30 years later, and I am now nearly at the same age she was when she died. I still miss her and think about her every day - and wish she could have met DS. My biggest regret was always that we never got to have an adult relationship- I was in the horrible self-centered rebellious teenager phase when she died. I’d just like to be able to have an adult conversation with her - most of my last year with her had been spent arguing about stupid teenage stuff - something I felt terribly guilty about for years after she died.

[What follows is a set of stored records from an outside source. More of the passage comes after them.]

Lemma well_cased_collect sub l : well_cased (JArr l) -> well_cased (JArr (collect sub l)).
Proof.
  intros Hw. unfold collect. induction l as [|x l IH]; [done|]. destruct Hw as [Hx Hw].
  csimpl. destruct x; csimpl; try (by apply IH). destruct (is_null _); simpl; [by apply IH|].
  split; [by apply well_cased_get|by apply IH].
Qed.

Lemma read_in_lower m p :
  well_cased (JObj m) -> read_in m (lower_path p) = read_in m p /\ well_cased (read_in m p).
Proof.
  intros Hw. unfold read_in, lower_path. simpl. rewrite get_insensitive_lower by done.
  pose proof (well_cased_get m (attribute p) Hw) as Hv. destruct (sub_attribute p) as [sub|]; simpl; [|done].
  destruct (_get_insensitive m (attribute p)) as [| | | | | |l|o]; try done.
  - rewrite collect_lower by done. split; [done|]. pose proof (well_cased_collect sub l Hv). by destruct (collect sub l).
  - rewrite get_insensitive_lower by done. split; [done|by apply well_cased_get].
Qed.

Lemma read_lower m p : well_cased (JObj m) -> _read m (lower_path p) = _read m p /\ well_cased (_read m p).
Proof.
  intros Hw. unfold _read. simpl. destruct (urn p) as [u|]; simpl; [|by apply read_in_lower].
  rewrite get_insensitive_lower by done. pose proof (well_cased_get m u Hw) as Hv.
  destruct (_get_insensitive m u); try done. by apply read_in_lower.
Qed.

However, now I have DS, I actually regret my teenage behaviour much less - as I now know how much I love him unconditionally even when he’s behaving really badly - and how proud of him I am in so many ways, and can see past the age-related behaviour challenges - and it makes me realise that my mum probably felt the same about me - even when I was being a moody argumentative cow!

longtimelurkerfirsttimeposter · 19/05/2019 16:51

Yes, lost my mum at 15.

Definitely impacted some life choices straight after, got into a relationship with a man 7 years older (which at the time was a significant gap as I was not even of age and he was in his twenties) which I finitely wouldn't have done otherwise.

But I think I clawed it back when I was a bit older and am now happily married, one DC and another on the way.

Just lost my dad too. I think it affects you throughout your lifetime in different ways, you learn to cope with the grief but it never disappears.

Owlettele · 19/05/2019 16:53

Hi ,

Yeah I was 15 almost 16 and she became ill when I was 6. It definitely changed the direction my life went in and decisions I made.

Ginger1982 · 19/05/2019 18:01

Different but I lost my dad when I was 13. There were no services available to help me and I just got on with things. It hasn't ruined my life but has definitely affected every big event (graduation, marriage, having DS). I also think it made me desperate for a male figure and, despite that, I had no proper boyfriend until my late 20s so assumed something was wrong with me.

In 6 years time I will be the same age as he was when he died and that scares me!